- Decades:: 1960s; 1970s; 1980s; 1990s; 2000s;
- See also:: Other events of 1983 List of years in Afghanistan

= 1983 in Afghanistan =

The following lists events that happened during 1983 in Afghanistan.

The Muslim insurgency remains locked in military stalemate against Soviet and Afghan troops. The government controls the cities, while the guerrillas control the countryside. There are conflicting reports on the success of the regime in either neutralizing the insurgency movement or crushing it with the aid of some 110,000 Soviet troops. Reports on the war are sketchy and probably biased, since they are based on accounts given either by Pakistan-based rebel groups or by journalists taken on conducted tours by the government. General Secretary Karmal is firmly in command of the ruling PDPA. Infighting between the Parcham and Khalq factions of the party is less evident in 1983 than in previous years, and it appears that the Soviets have succeeded in bringing them under control. Afghanistan continues to depend on the Soviet Union for economic aid and food assistance.

==Incumbents==
- General Secretary of the People's Democratic Party of Afghanistan: Babrak Karmal
- Chairman of the Revolutionary Council: Babrak Karmal
- Chairman of the Council of Ministers: Sultan Ali Keshtmand

==January 21–February 7, 1983==
Diego Cordovez, UN special representative for Afghanistan, holds consultations in Pakistan, Afghanistan, and Iran. He reports that the consultations centred on "substantive contents of a comprehensive settlement" and maintains that it is possible to widen the understanding reached at Geneva in June 1982. The interrelated elements of a comprehensive settlement are the withdrawal of foreign troops, international guarantees of noninterference and nonintervention, and arrangements for the return of Afghan refugees to Afghanistan.

==March 28, 1983==
Andropov, Soviet Foreign Minister Andrey Gromyko, and UN Secretary-General Pérez de Cuéllar hold talks in Moscow on ways of normalizing the situation in Afghanistan.
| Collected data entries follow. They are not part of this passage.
(** * One Night Werewolf Assistant: the HTTP surface of [main.py] and
    [backend/routes.py]

    The program is a FastAPI application: two JSON endpoints declared on a
    router, a static-files mount and a root page.  Its own code is a handful
    of declarations; what a request gets is decided by the framework objects
    those declarations build.  The development therefore has three layers:

    - [Py]: the Python built-ins the code and the framework lean on
      ([str.split], [str.rstrip], [json.dumps], path arithmetic, the disk);
    - [Starlette], [Routing] and [FastAPI]: the framework classes the
      program instantiates ([Route], [Mount], [StaticFiles], the responses,
      the router loop, the exception middleware), as an ASGI application
      reading a scope and producing one response message;
    - [routes] and [main]: the two source files, declaration by declaration.

    Boundaries of the model.  A request is its method and its path, as the
    ASGI scope carries them (percent-decoded, no query string), and carries
    no headers: the answers to conditional requests (304) and to range
    requests (206, 400, 416) are outside the model, as are response headers.
    Patterns are compared with paths as strings, which is what the
    framework's compiled patterns do on paths free of line breaks; the
    statements about arbitrary paths say so where it matters.  The disk is a
    finite map from normalised absolute paths to files and directories,
    without symbolic links, permissions (no 401) or input/output errors, and
    no name on it holds a NUL byte; it may change between two requests but
    not during one.  Binding the listening socket is not modelled: a server
    whose module has loaded is taken to listen.  Of the attributes the
    application's objects change while serving, the cache of the OpenAPI
    schema is left out with the text of the documentation pages. *)

From Stdlib Require Import Ascii String List Bool Arith Lia.
From stdpp Require Import gmap strings.
Import ListNotations.

(** ** Python built-ins *)

Module Py.

(** The double quote, which a string literal of this file cannot hold. *)
Definition dquote : ascii := ascii_of_nat 34.
Definition backslash : ascii := ascii_of_nat 92.

(** [literal s] is [s] with every apostrophe turned into a double quote:
    the way JSON texts are written down below. *)
Fixpoint literal (s : string) : string :=
  match s with
  | EmptyString => EmptyString
  | String c s' =>
      String (if Ascii.eqb c "'"%char then dquote else c) (literal s')
  end.

(** [c in s] *)
Fixpoint contains (c : ascii) (s : string) : bool :=
  match s with
  | EmptyString => false
  | String c' s' => Ascii.eqb c c' || contains c s'
  end.

(** The NUL byte, on which the system calls that take a path raise
    [ValueError], and the line feed. *)
Definition NUL : ascii := ascii_of_nat 0.
Definition LF : ascii := ascii_of_nat 10.

(** [s.removeprefix(p)] where [s.startswith(p)], nothing where not. *)
Fixpoint removeprefix (p s : string) : option string :=
  match p, s with
  | EmptyString, _ => Some s
  | String a p', String b s' =>
      if Ascii.eqb a b then removeprefix p' s' else None
  | String _ _, EmptyString => None
  end.

(** [s.endswith("/")] *)
Fixpoint endswith_slash (s : string) : bool :=
  match s with
  | EmptyString => false
  | String c EmptyString => Ascii.eqb c "/"%char
  | String _ s' => endswith_slash s'
  end.

(** [s.rstrip("/")]: every trailing slash goes. *)
Fixpoint rstrip_slash (s : string) : string :=
  match s with
  | EmptyString => EmptyString
  | String c s' =>
      match rstrip_slash s' with
      | EmptyString => if Ascii.eqb c "/"%char then EmptyString else String c EmptyString
      | r => String c r
      end
  end.

(** [s.split("/")]: never empty, [""] for the empty string. *)
Fixpoint split_slash (s : string) : list string :=
  match s with
  | EmptyString => [EmptyString]
  | String c s' =>
      if Ascii.eqb c "/"%char then EmptyString :: split_slash s'
      else match split_slash s' with
           | w :: ws => String c w :: ws
           | [] => [String c EmptyString]
           end
  end.

(** [sep.join(parts)] *)
Fixpoint join (sep : string) (parts : list string) : string :=
  match parts with
  | [] => EmptyString
  | [p] => p
  | p :: ps => p +:+ sep +:+ join sep ps
  end.

(** *** [json.dumps] on a [dict] from [str] to [str]

    A dict keeps its insertion order, and the order shows in the rendered
    text, so it is an association list. *)
Definition dict := list (string * string).

(** [d[k]], [None] standing for [KeyError]. *)
Fixpoint getitem (d : dict) (k : string) : option string :=
  match d with
  | [] => None
  | (k', v) :: d' => if String.eqb k' k then Some v else getitem d' k
  end.

Definition hexdigit (n : nat) : ascii :=
  if n <? 10 then ascii_of_nat (48 + n) else ascii_of_nat (87 + n).

(** [json.encoder.ESCAPE_DCT] as used with [ensure_ascii=False]. *)
Definition escape_char (c : ascii) : string :=
  let n := nat_of_ascii c in
  if Ascii.eqb c dquote then String backslash (String dquote EmptyString)
  else if Ascii.eqb c backslash then String backslash (String backslash EmptyString)
  else if n =? 8 then String backslash "b"
  else if n =? 9 then String backslash "t"
  else if n =? 10 then String backslash "n"
  else if n =? 12 then String backslash "f"
  else if n =? 13 then String backslash "r"
  else if n <? 32 then
    String backslash ("u00" +:+ String (hexdigit (n / 16)) (String (hexdigit (n mod 16)) EmptyString))
  else String c EmptyString.

Fixpoint escape (s : string) : string :=
  match s with
  | EmptyString => EmptyString
  | String c s' => escape_char c +:+ escape s'
  end.

Definition encode_basestring (s : string) : string :=
  String dquote (escape s) +:+ String dquote EmptyString.

(** [json.dumps(d, ensure_ascii=False, indent=None, separators=(",", ":"))] *)
Definition json_dumps (d : dict) : string :=
  "{" +:+ join "," (map (fun kv => encode_basestring (fst kv) +:+ ":" +:+ encode_basestring (snd kv)) d) +:+ "}".

(** *** Paths and the disk

    A path is the list of its parts below the root, as [pathlib] keeps
    them; [parent] and [joinpath] are [PurePath.parent] and the [/]
    operator with a plain name. *)
Definition parent (p : list string) : list string := removelast p.
Definition joinpath (p : list string) (name : string) : list string := p ++ [name].

(** One turn of the loop of [posixpath.normpath]; [new_comps] is kept last
    part first. *)
Definition norm_step (initial_slashes : bool) (new_comps : list string) (comp : string)
  : list string :=
  if String.eqb comp "" || String.eqb comp "." then new_comps
  else if negb (String.eqb comp "..")
          || (negb initial_slashes && match new_comps with [] => true | _ => false end)
          || match new_comps with top :: _ => String.eqb top ".." | [] => false end
       then comp :: new_comps
       else tl new_comps.

(** [os.path.normpath] of a relative ([initial_slashes = false], where the
    empty result stands for ["."]) or absolute path given by its parts. *)
Definition normpath (initial_slashes : bool) (comps : list string) : list string :=
  rev (fold_left (norm_step initial_slashes) comps []).

(** Without symbolic links [os.path.realpath] of an absolute path is its
    normal form. *)
Definition realpath (p : list string) : list string := normpath true p.

(** [os.path.commonpath([a, b])] *)
Fixpoint commonpath (a b : list string) : list string :=
  match a, b with
  | x :: a', y :: b' => if String.eqb x y then x :: commonpath a' b' else []
  | _, _ => []
  end.

(** The text of an absolute path, for messages. *)
Definition fspath (p : list string) : string := "/" +:+ join "/" p.

Inductive Node : Type :=
| File (content : string)
| Dir.

(** [os.stat]: the kernel resolves the dots of the path it is given. *)
Definition stat (disk : gmap (list string) Node) (p : list string) : option Node :=
  disk !! realpath p.

Definition isdir (disk : gmap (list string) Node) (p : list string) : bool :=
  match stat disk p with Some Dir => true | _ => false end.

Definition isfile (disk : gmap (list string) Node) (p : list string) : bool :=
  match stat disk p with Some (File _) => true | _ => false end.

End Py.

(** ** The framework: Starlette *)

Module Starlette.
Import Py.

(** *** What running code can touch

    The disk, and [config_checked], the attribute of the [StaticFiles]
    instance that [main.py] mounts which the instance sets when it has
    checked its directory.  (The application also caches its OpenAPI
    schema on the first [GET /openapi.json]; that cache goes with the text
    of the page and is not in the model.) *)
Record World : Type := {
  disk : gmap (list string) Node;
  config_checked : bool
}.

Inductive Exception : Type :=
| HTTPException (status_code : nat) (detail : string)
| RuntimeError (msg : string)
| ValueError (msg : string)
| OSError (filename : list string).

Inductive Result (A : Type) : Type :=
| Ok (a : A)
| Raise (e : Exception).
Arguments Ok {A} a.
Arguments Raise {A} e.

(** Python code: it reads and writes the world, and returns or raises. *)
Definition M (A : Type) : Type := World -> Result A * World.

Definition raise {A} (e : Exception) : M A := fun w => (Raise e, w).

#[global] Instance M_ret : MRet M := fun A a w => (Ok a, w).
#[global] Instance M_bind : MBind M := fun A B k m w =>
  match m w with
  | (Ok a, w') => k a w'
  | (Raise e, w') => (Raise e, w')
  end.

(** [if b: m] *)
Definition when (b : bool) (m : M unit) : M unit := if b then m else mret tt.

(** [os.stat(p)], [None] standing for [FileNotFoundError]. *)
Definition os_stat (p : list string) : M (option Node) := fun w => (Ok (stat (disk w) p), w).

(** [open(p, "rb").read()] *)
Definition open_read (p : list string) : M string :=
  fun w => match stat (disk w) p with
           | Some (File content) => (Ok content, w)
           | _ => (Raise (OSError p), w)
           end.

(** [self.config_checked], read and assigned. *)
Definition get_config_checked : M bool := fun w => (Ok (config_checked w), w).
Definition set_config_checked (b : bool) : M unit :=
  fun w => (Ok tt, {| disk := disk w; config_checked := b |}).

(** *** The ASGI scope and the response message *)
Record Scope : Type := {
  method : string;
  path : string;
  root_path : string
}.

(** Pages the framework renders itself; their text is not modelled. *)
Inductive Page : Type := OpenAPISchema | SwaggerUI | SwaggerUIRedirect | ReDoc.

Inductive Body : Type :=
| Bytes (b : string)
| Rendered (page : Page).

(** [http.response.start] and [http.response.body] taken together. *)
Record Message : Type := {
  status : nat;
  body : Body
}.

(** *** Responses

    A [RedirectResponse] keeps of its target URL the path; a [FileResponse]
    its path and the [stat_result] it was given, if any. *)
Inductive Response : Type :=
| JSONResponse (content : dict) (status_code : nat)
| PlainTextResponse (content : string) (status_code : nat)
| PageResponse (page : Page)
| RedirectResponse (url : string)
| FileResponse (path : list string) (stat_result : option Node).

(** [FileResponse.__call__] for a request without [Range] header: a
    response built without [stat_result] looks at the file only now; the
    body is read from the disk when it is sent. *)
Definition FileResponse_call (path : list string) (stat_result : option Node) (scope : Scope)
  : M Message :=
  let send_header_only := String.eqb (method scope) "HEAD" in
  match stat_result with
  | Some _ => mret tt
  | None =>
      found ← os_stat path;
      match found with
      | None => raise (RuntimeError ("File at path " +:+ fspath path +:+ " does not exist."))
      | Some Dir => raise (RuntimeError ("File at path " +:+ fspath path +:+ " is not a file."))
      | Some (File _) => mret tt
      end
  end ;;
  if send_header_only then mret {| status := 200; body := Bytes "" |}
  else content ← open_read path; mret {| status := 200; body := Bytes content |}.

(** [await response(scope, receive, send)] *)
Definition send (r : Response) (scope : Scope) : M Message :=
  match r with
  | JSONResponse content status_code => mret {| status := status_code; body := Bytes (json_dumps content) |}
  | PlainTextResponse content status_code => mret {| status := status_code; body := Bytes content |}
  | PageResponse page => mret {| status := 200; body := Rendered page |}
  | RedirectResponse _ => mret {| status := 307; body := Bytes "" |}
  | FileResponse path stat_result => FileResponse_call path stat_result scope
  end.

(** [http.HTTPStatus(status_code).phrase], the default [detail]. *)
Definition phrase (status_code : nat) : string :=
  match status_code with
  | 401 => "Unauthorized"
  | 404 => "Not Found"
  | 405 => "Method Not Allowed"
  | _ => ""
  end.

(** *** [StaticFiles], with [html=False] and [follow_symlink=False] *)
Record StaticFiles : Type := { directory : list string }.

(** [StaticFiles(directory=...)], [check_dir=True] *)
Definition StaticFiles_init (directory : list string) : M StaticFiles :=
  set_config_checked false ;;
  found ← os_stat directory;
  match found with
  | Some Dir => mret {| directory := directory |}
  | _ => raise (RuntimeError ("Directory '" +:+ fspath directory +:+ "' does not exist"))
  end.

Definition get_route_path (scope : Scope) : string :=
  if String.eqb (root_path scope) "" then path scope
  else match removeprefix (root_path scope) (path scope) with
       | None => path scope
       | Some EmptyString => ""
       | Some (String c _ as rest) => if Ascii.eqb c "/"%char then rest else path scope
       end.

Definition get_path (scope : Scope) : list string :=
  normpath false (split_slash (get_route_path scope)).
(** Only [prod] is requested, and the two namespaces are inspected twice:
    once for [dev], which is skipped, and once for [prod]. *)
Lemma Plan_inspects_every_namespace_sample :
  (Plan (fresh (config "prod" false))).1 = Returned (Ok tt) ∧
  events _ (Plan (fresh (config "prod" false))).2
  = [InspectedDir "app" "releases/app" [".yaml"];
     InspectedDir "db" "releases/db" [".yaml"];
     InspectedDir "app" "releases/app" [".yaml"];
     InspectedDir "db" "releases/db" [".yaml"]].
Proof.
  split; [done|].
  apply (Plan_inspects_every_namespace_for_every_environment Planner.Context
           Planner.NewContext InspectDir isDir pathJoin GetEnvironments GetNamespaces
           Planner.ContextForEnvironment (fresh (config "prod" false))).
  reflexivity.
Defined.

End Sample.
(** X1: on an object without a session id, [exec], [addTunnel] and
    [uploadFile] first try the handshake; when the transport rejects it
    the call throws that same error, nothing else is asked of the
    transport and the object is left as it was, still without an id, so
    that the next call tries the handshake again. *)
Theorem handshake_failure_fails_the_call env log s e :
  sessionId s = None ->
  env log (handshake (config s)) = Rejected e ->
  let log' := (log ++ [mkEvent (handshake (config s)) (Rejected e)])%list in
  (forall cmd, run env log (exec cmd s) = (Rejected e, s, log'))
  /\ (forall c, run env log (addTunnel c s) = (Rejected e, s, log'))
  /\ (forall localPath remotePath,
        run env log (uploadFile localPath remotePath s) = (Rejected e, s, log')).
Proof.
  intros Hnone Hrej. cbv zeta.
  assert (run env log (connect s)
          = (Rejected e, s, (log ++ [mkEvent (handshake (config s)) (Rejected e)])%list))
    as Hconnect.
  { rewrite run_connect, Hnone, Hrej. reflexivity. }
  split; [|split].
  - intros cmd. rewrite run_exec, Hconnect. reflexivity.
  - intros c. rewrite run_addTunnel, Hconnect. reflexivity.
  - intros localPath remotePath. rewrite run_uploadFile, Hconnect. reflexivity.
Qed.

(** A transport that rejects every handshake. *)
Lemma handshake_failure_fails_the_call_witness :
  run (fun log o => match o with
                    | NativeSSH.connect _ _ _ _ _ => Rejected (Rejection "auth failed")
                    | _ => obligingTransport log o
                    end)
      [] (exec "uname -m" (create devbox))
  = (Rejected (Rejection "auth failed"), create devbox,
     [mkEvent (handshake devbox) (Rejected (Rejection "auth failed"))]).
Proof.
  apply (handshake_failure_fails_the_call _ [] (create devbox) (Rejection "auth failed")
           eq_refl eq_refl).
Defined.

(** X2: [close] on an object without a session id asks nothing of the
    transport and changes nothing.  When the transport rejects the
    disconnect, [close] throws and the object keeps its session id and
    its tunnels.  When the disconnect succeeds the id and all tunnels
    are gone: a later [exec] makes a new handshake and runs under the
    new id, and the tunnel table is empty then. *)
Theorem close_then_reconnect env log s :
  (sessionId s = None -> run env log (close s) = (Fulfilled tt, s, log))
  /\ (forall sid e,
        sessionId s = Some sid ->
        env log (NativeSSH.disconnect sid) = Rejected e ->
        run env log (close s)
        = (Rejected e, s, (log ++ [mkEvent (NativeSSH.disconnect sid) (Rejected e)])%list))
  /\ (forall sid u sid' cmd out,
        sessionId s = Some sid ->
        env log (NativeSSH.disconnect sid) = Fulfilled u ->
        let log1 := (log ++ [mkEvent (NativeSSH.disconnect sid) (Fulfilled u)])%list in
        env log1 (handshake (config s)) = Fulfilled sid' ->
        let log2 := (log1 ++ [mkEvent (handshake (config s)) (Fulfilled sid')])%list in
        env log2 (NativeSSH.exec sid' cmd) = Fulfilled out ->
        performAll env [CallClose; CallExec cmd] (s, log)
        = ({| sessionId := Some sid'; config := config s; tunnels := ∅ |},
           (log2 ++ [mkEvent (NativeSSH.exec sid' cmd) (Fulfilled out)])%list)).
Proof.
  split; [|split].
  - intros Hnone. rewrite run_close, Hnone. reflexivity.
  - intros sid e Hsid Hrej. rewrite run_close, Hsid, Hrej. reflexivity.
  - intros sid u sid' cmd out Hsid Hdis log1 Hhand log2 Hexec.
    subst log1 log2.
    change (performAll env [CallClose; CallExec cmd] (s, log))
      with (perform env (CallExec cmd) (after (run env log (close s)))).
    rewrite run_close, Hsid, Hdis. unfold after. cbn [fst snd perform].
    rewrite run_exec, run_connect.
    change (sessionId (setTunnels ∅ (setSessionId None s))) with (@None Z).
    change (config (setTunnels ∅ (setSessionId None s))) with (config s).
    cbv beta iota. rewrite Hhand.
    change (sessionId (setSessionId (Some sid') (setTunnels ∅ (setSessionId None s))))
      with (Some sid').
    cbv beta iota. rewrite Hexec. reflexivity.
Qed.

Lemma close_then_reconnect_witness :
  performAll obligingTransport [CallClose; CallExec "uname -s"] (liveSession, [])
  = ({| sessionId := Some 2%Z; config := devbox; tunnels := ∅ |},
     [mkEvent (NativeSSH.disconnect 7) (Fulfilled tt);
      mkEvent (handshake devbox) (Fulfilled 2%Z);
      mkEvent (NativeSSH.exec 2 "uname -s") (Fulfilled "Linux")]).
Proof.
  destruct (close_then_reconnect obligingTransport [] liveSession) as (_ & _ & H).
  apply (H 7%Z tt 2%Z "uname -s" "Linux" eq_refl eq_refl eq_refl eq_refl).
Defined.

Lemma opened_snoc log ev :
  opened (log ++ [ev]) = opened log + (if isOpened ev then 1 else 0).
Proof.
  unfold opened. rewrite filter_app, length_app. f_equal.
  rewrite filter_cons. destruct (isOpened ev); case_decide; done.
Qed.

Lemma closed_snoc log ev :
  closed (log ++ [ev]) = closed log + (if isClosed ev then 1 else 0).
Proof.
  unfold closed. rewrite filter_app, length_app. f_equal.
  rewrite filter_cons. destruct (isClosed ev); case_decide; done.
Qed.

(** An operation that neither opens nor closes a transport. *)
Lemma invariant_snoc log s ev :
  isOpened ev = false -> isClosed ev = false ->
  invariant s log -> invariant s (log ++ [ev]).
Proof.
  intros Ho Hc (Hneed & Hports & Hone). split; [exact Hneed|]. split.
  - intros name p Hp. destruct (Hports name p Hp) as (sid & c & Hname & Hin).
    exists sid, c. split; [exact Hname|]. apply elem_of_app. by left.
  - unfold oneTransport in *. rewrite opened_snoc, closed_snoc, Ho, Hc. lia.
Qed.

Lemma connect_invariant env log s :
  invariant s log ->
  invariant (run env log (connect s)).1.2 (run env log (connect s)).2.
Proof.
  intros Hinv. rewrite run_connect.
  destruct (sessionId s) as [sid|] eqn:Hsid; [exact Hinv|].
  destruct (env log (handshake (config s))) as [sid|e]; cbn [fst snd].
  - destruct Hinv as (Hneed & Hports & Hone). split; [|split].
    + intros Hnone. discriminate Hnone.
    + intros name p Hp. destruct (Hports name p Hp) as (sid0 & c & Hname & Hin).
      exists sid0, c. split; [exact Hname|]. apply elem_of_app. by left.
    + unfold oneTransport, held in *. rewrite opened_snoc, closed_snoc, Hsid in *.
      cbn. lia.
  - by apply invariant_snoc.
Qed.

Lemma perform_invariant env c s log :
  invariant s log ->
  invariant (perform env c (s, log)).1 (perform env c (s, log)).2.
Proof.
  intros Hinv. pose proof (connect_invariant env log s Hinv) as Hconn.
  destruct c as [ | cmd | c | name | | localPath remotePath]; cbn [perform]; unfold after; cbn [fst snd].
  - exact Hconn.
  - rewrite run_exec.
    destruct (run env log (connect s)) as [[r s1] log1]. cbn [fst snd] in Hconn.
    destruct r as [u|e]; [|exact Hconn].
    destruct (sessionId s1) as [sid|]; [|exact Hconn].
    destruct (env log1 (NativeSSH.exec sid cmd)); by apply invariant_snoc.
  - rewrite run_addTunnel.
    destruct (run env log (connect s)) as [[r s1] log1]. cbn [fst snd] in Hconn.
    destruct r as [u|e]; [|exact Hconn].
    destruct (sessionId s1) as [sid|] eqn:Hsid; [|exact Hconn].
    destruct (tunnels s1 !! tunnelName c) as [existing|] eqn:Hex; [exact Hconn|].
    destruct (bool_decide (socks c = Some true)); [exact Hconn|].
    destruct (env log1 (forward sid c)) as [p|e]; cbn [fst snd];
      [|by apply invariant_snoc].
    destruct Hconn as (Hneed & Hports & Hone). split; [|split].
    + intros Hnone. cbn in Hnone. congruence.
    + intros name q Hq. cbn [tunnels setTunnels] in Hq.
      destruct (decide (tunnelName c = name)) as [<-|Hne].
      * rewrite lookup_insert_eq in Hq. injection Hq as <-.
        exists sid, c. split; [done|]. apply elem_of_app. right. by left.
      * rewrite lookup_insert_ne in Hq by done.
        destruct (Hports name q Hq) as (sid0 & c0 & Hname & Hin).
        exists sid0, c0. split; [exact Hname|]. apply elem_of_app. by left.
    + unfold oneTransport, held in *. rewrite opened_snoc, closed_snoc.
      cbn [isOpened isClosed forward transport sessionId setTunnels].
      rewrite Hsid in *. clear -Hone. lia.
  - rewrite run_closeTunnel. cbn [fst snd].
    destruct Hinv as (Hneed & Hports & Hone). split; [|split].
    + intros Hnone. cbn in Hnone. cbn [tunnels setTunnels].
      rewrite (Hneed Hnone). destruct name as [n|]; [|done].
      destruct (decide (n = "")); [done|]. apply delete_empty.
    + intros n p Hp. cbn [tunnels setTunnels] in Hp. apply Hports.
      destruct name as [n0|]; [|by rewrite lookup_empty in Hp].
      destruct (decide (n0 = "")); [by rewrite lookup_empty in Hp|].
      apply lookup_delete_Some in Hp as [_ Hp]. exact Hp.
    + exact Hone.
  - rewrite run_close.
    destruct (sessionId s) as [sid|] eqn:Hsid; [|exact Hinv].
    destruct (env log (NativeSSH.disconnect sid)) as [u|e]; cbn [fst snd];
      [|by apply invariant_snoc].
    destruct Hinv as (Hneed & Hports & Hone). split; [|split].
    + intros _. reflexivity.
    + intros n p Hp. cbn in Hp. by rewrite lookup_empty in Hp.
    + unfold oneTransport, held in *. rewrite opened_snoc, closed_snoc. cbn.
      rewrite Hsid in Hone. lia.
  - rewrite run_uploadFile.
    destruct (run env log (connect s)) as [[r s1] log1]. cbn [fst snd] in Hconn.
    destruct r as [u|e]; [|exact Hconn].
    destruct (sessionId s1) as [sid|]; [|exact Hconn].
    cbn [fst snd]. by apply invariant_snoc.
Qed.

(** X3: whatever calls are made one after the other on a new
    connection, and whatever the transport answers: an object without a
    session id has no tunnels; every port in the tunnel table was handed
    out by the transport for a request of that name; and the handshakes
    that succeeded are as many as the disconnects that succeeded, plus
    one when the object has a session id, so that a caller who awaits
    each call never holds two transports. *)
Theorem session_invariants env cfg (calls : list Call) :
  let now := performAll env calls (create cfg, []) in
  tunnelsNeedSession now.1
  /\ portsFromTransport now.1 now.2
  /\ oneTransport now.1 now.2.
Proof.
  cbv zeta.
  assert (invariant (create cfg) []) as Hstart.
  { split; [done|]. split; [|reflexivity].
    intros name p Hp. cbn in Hp. by rewrite lookup_empty in Hp. }
  assert (forall now, invariant now.1 now.2 ->
            invariant (performAll env calls now).1 (performAll env calls now).2) as Hall.
  { unfold performAll. induction calls as [|c calls IH]; intros now Hnow; [exact Hnow|].
    cbn [foldl]. apply IH. destruct now as [s log]. by apply perform_invariant. }
  exact (Hall (create cfg, []) Hstart).
Qed.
No definite results emerge from the discussions, but the UN continues its efforts to find a political solution to the Afghan issue.

==June 24, 1983==
Seven days of talks sponsored by the UN on the withdrawal of Soviet troops end in Geneva with no sign of major progress on the issue. The talks were conducted by a UN negotiator who met separately and alternately with delegates from Pakistan and Afghanistan. Pakistan was involved in the talks because an estimated three million Afghan refugees had crossed into its territory and because the Soviet Union asserted that Pakistan was the main supporter of the Mujahideen and the major channel through which arms reached them. Iran, which by its own estimate houses 1.5 million Afghan refugees, boycotted the talks because it believed that no negotiations should be undertaken without the participation of the guerrillas.